TASK ITEM -
Exactly the lines from the opening of the data through the line containing "Lemma minus_cons x" should be reproduced, please, with nothing added.
+ + + + + + +
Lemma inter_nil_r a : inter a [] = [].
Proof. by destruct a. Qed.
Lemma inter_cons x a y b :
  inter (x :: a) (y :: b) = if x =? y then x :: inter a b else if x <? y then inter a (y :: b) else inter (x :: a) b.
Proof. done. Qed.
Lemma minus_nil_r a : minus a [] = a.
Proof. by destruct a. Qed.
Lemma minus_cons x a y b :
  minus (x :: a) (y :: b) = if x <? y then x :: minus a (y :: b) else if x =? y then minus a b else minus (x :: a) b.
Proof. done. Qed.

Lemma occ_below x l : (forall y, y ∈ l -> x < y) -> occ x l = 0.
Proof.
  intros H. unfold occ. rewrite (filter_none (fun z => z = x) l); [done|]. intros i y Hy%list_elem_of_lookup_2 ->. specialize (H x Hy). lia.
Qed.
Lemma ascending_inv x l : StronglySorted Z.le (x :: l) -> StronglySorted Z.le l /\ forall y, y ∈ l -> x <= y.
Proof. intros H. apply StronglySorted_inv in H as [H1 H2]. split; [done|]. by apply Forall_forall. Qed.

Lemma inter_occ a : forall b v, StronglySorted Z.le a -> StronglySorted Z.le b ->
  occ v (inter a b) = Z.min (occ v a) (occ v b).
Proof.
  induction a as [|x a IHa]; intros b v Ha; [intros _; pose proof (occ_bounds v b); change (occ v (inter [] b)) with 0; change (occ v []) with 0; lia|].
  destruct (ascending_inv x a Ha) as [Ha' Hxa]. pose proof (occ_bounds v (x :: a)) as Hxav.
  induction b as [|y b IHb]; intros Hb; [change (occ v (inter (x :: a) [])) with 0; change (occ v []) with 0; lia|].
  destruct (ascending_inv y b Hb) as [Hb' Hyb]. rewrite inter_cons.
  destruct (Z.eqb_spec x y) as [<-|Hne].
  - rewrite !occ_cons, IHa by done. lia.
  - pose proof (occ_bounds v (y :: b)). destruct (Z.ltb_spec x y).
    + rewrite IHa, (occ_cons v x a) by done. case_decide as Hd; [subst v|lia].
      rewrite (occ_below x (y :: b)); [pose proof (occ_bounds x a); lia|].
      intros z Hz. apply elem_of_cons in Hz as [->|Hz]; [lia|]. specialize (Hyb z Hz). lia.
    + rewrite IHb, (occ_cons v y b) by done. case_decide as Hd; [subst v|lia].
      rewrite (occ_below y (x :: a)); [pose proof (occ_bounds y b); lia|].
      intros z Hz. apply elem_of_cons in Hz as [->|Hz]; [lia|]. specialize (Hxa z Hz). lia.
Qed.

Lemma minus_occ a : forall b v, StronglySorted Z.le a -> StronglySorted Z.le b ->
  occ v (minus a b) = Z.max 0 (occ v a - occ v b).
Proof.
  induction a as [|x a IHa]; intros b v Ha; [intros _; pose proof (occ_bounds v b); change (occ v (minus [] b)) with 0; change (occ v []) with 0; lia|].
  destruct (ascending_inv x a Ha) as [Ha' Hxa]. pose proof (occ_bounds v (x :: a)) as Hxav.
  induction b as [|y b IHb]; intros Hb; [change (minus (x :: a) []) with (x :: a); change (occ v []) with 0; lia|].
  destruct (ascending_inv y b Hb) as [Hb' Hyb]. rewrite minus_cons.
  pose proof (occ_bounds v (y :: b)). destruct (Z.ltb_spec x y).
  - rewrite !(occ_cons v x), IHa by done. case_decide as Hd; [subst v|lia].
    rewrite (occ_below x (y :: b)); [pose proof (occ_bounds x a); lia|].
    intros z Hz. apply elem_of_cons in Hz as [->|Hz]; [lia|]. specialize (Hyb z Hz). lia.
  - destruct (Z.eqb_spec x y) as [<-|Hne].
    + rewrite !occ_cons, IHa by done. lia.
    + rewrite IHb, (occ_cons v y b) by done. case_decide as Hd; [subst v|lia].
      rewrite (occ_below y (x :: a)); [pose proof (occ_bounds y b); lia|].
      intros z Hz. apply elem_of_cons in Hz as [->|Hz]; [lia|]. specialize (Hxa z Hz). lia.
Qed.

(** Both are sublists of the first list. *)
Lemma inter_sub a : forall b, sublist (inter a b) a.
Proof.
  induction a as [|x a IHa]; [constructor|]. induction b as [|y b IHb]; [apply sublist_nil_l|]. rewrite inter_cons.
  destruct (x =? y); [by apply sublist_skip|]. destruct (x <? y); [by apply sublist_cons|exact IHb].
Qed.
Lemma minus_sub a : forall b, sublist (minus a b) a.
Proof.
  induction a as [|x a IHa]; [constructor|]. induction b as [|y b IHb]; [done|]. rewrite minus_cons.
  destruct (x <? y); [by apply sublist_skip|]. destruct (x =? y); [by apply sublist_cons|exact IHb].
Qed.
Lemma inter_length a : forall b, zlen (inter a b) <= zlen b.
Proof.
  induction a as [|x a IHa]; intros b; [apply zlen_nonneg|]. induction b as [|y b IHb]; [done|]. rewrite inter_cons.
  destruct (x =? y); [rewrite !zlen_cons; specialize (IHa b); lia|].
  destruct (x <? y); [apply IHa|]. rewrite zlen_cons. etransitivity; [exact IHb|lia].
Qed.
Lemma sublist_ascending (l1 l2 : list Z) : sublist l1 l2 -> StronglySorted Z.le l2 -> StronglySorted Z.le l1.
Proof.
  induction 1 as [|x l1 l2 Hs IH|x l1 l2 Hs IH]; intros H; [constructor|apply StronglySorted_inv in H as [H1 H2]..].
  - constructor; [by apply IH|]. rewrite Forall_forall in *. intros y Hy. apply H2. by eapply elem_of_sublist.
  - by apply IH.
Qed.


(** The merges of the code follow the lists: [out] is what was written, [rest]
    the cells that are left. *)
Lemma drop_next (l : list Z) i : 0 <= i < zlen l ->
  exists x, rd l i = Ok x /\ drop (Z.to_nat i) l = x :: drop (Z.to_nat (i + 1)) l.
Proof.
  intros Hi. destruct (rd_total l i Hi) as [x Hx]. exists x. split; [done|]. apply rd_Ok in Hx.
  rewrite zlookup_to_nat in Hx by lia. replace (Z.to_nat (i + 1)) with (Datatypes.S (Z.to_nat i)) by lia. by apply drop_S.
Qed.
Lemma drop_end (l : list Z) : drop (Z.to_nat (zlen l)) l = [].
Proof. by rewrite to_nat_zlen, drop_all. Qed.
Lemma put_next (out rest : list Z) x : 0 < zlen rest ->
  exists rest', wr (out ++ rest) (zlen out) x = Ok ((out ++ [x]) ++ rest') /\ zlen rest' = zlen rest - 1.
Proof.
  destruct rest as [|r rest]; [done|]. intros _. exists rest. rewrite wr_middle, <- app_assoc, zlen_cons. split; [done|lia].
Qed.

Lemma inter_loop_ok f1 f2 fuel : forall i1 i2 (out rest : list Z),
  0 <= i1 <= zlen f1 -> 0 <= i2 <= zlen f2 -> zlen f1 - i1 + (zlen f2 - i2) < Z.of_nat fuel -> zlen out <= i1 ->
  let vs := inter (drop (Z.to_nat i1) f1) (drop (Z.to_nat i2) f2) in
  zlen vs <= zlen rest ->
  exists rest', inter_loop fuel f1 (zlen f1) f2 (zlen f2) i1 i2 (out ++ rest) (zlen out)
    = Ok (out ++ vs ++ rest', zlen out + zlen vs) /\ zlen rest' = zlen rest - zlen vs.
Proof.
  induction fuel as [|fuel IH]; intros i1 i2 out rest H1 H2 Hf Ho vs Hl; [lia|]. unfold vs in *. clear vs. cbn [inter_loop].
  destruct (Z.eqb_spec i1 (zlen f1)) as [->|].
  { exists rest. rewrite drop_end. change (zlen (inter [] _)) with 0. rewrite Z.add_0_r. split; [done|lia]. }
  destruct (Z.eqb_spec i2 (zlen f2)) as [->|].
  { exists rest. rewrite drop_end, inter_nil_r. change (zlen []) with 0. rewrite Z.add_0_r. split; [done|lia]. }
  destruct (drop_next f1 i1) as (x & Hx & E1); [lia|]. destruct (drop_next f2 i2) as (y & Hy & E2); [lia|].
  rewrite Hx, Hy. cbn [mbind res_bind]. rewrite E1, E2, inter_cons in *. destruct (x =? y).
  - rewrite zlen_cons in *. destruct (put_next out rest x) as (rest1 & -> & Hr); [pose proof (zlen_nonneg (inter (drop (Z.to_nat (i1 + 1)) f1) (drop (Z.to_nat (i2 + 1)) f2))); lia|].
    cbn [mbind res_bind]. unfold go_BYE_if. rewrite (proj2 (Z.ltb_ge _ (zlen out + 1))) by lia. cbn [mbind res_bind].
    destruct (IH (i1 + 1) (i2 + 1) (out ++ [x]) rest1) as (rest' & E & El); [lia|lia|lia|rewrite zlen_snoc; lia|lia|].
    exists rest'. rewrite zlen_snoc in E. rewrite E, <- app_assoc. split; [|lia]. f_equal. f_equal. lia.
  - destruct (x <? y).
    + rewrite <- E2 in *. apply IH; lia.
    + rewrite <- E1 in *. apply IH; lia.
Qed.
+ + + + + + +
WRITTEN ANSWER -
Lemma inter_nil_r a : inter a [] = [].
Proof. by destruct a. Qed.
Lemma inter_cons x a y b :
  inter (x :: a) (y :: b) = if x =? y then x :: inter a b else if x <? y then inter a (y :: b) else inter (x :: a) b.
Proof. done. Qed.
Lemma minus_nil_r a : minus a [] = a.
Proof. by destruct a. Qed.
Lemma minus_cons x a y b :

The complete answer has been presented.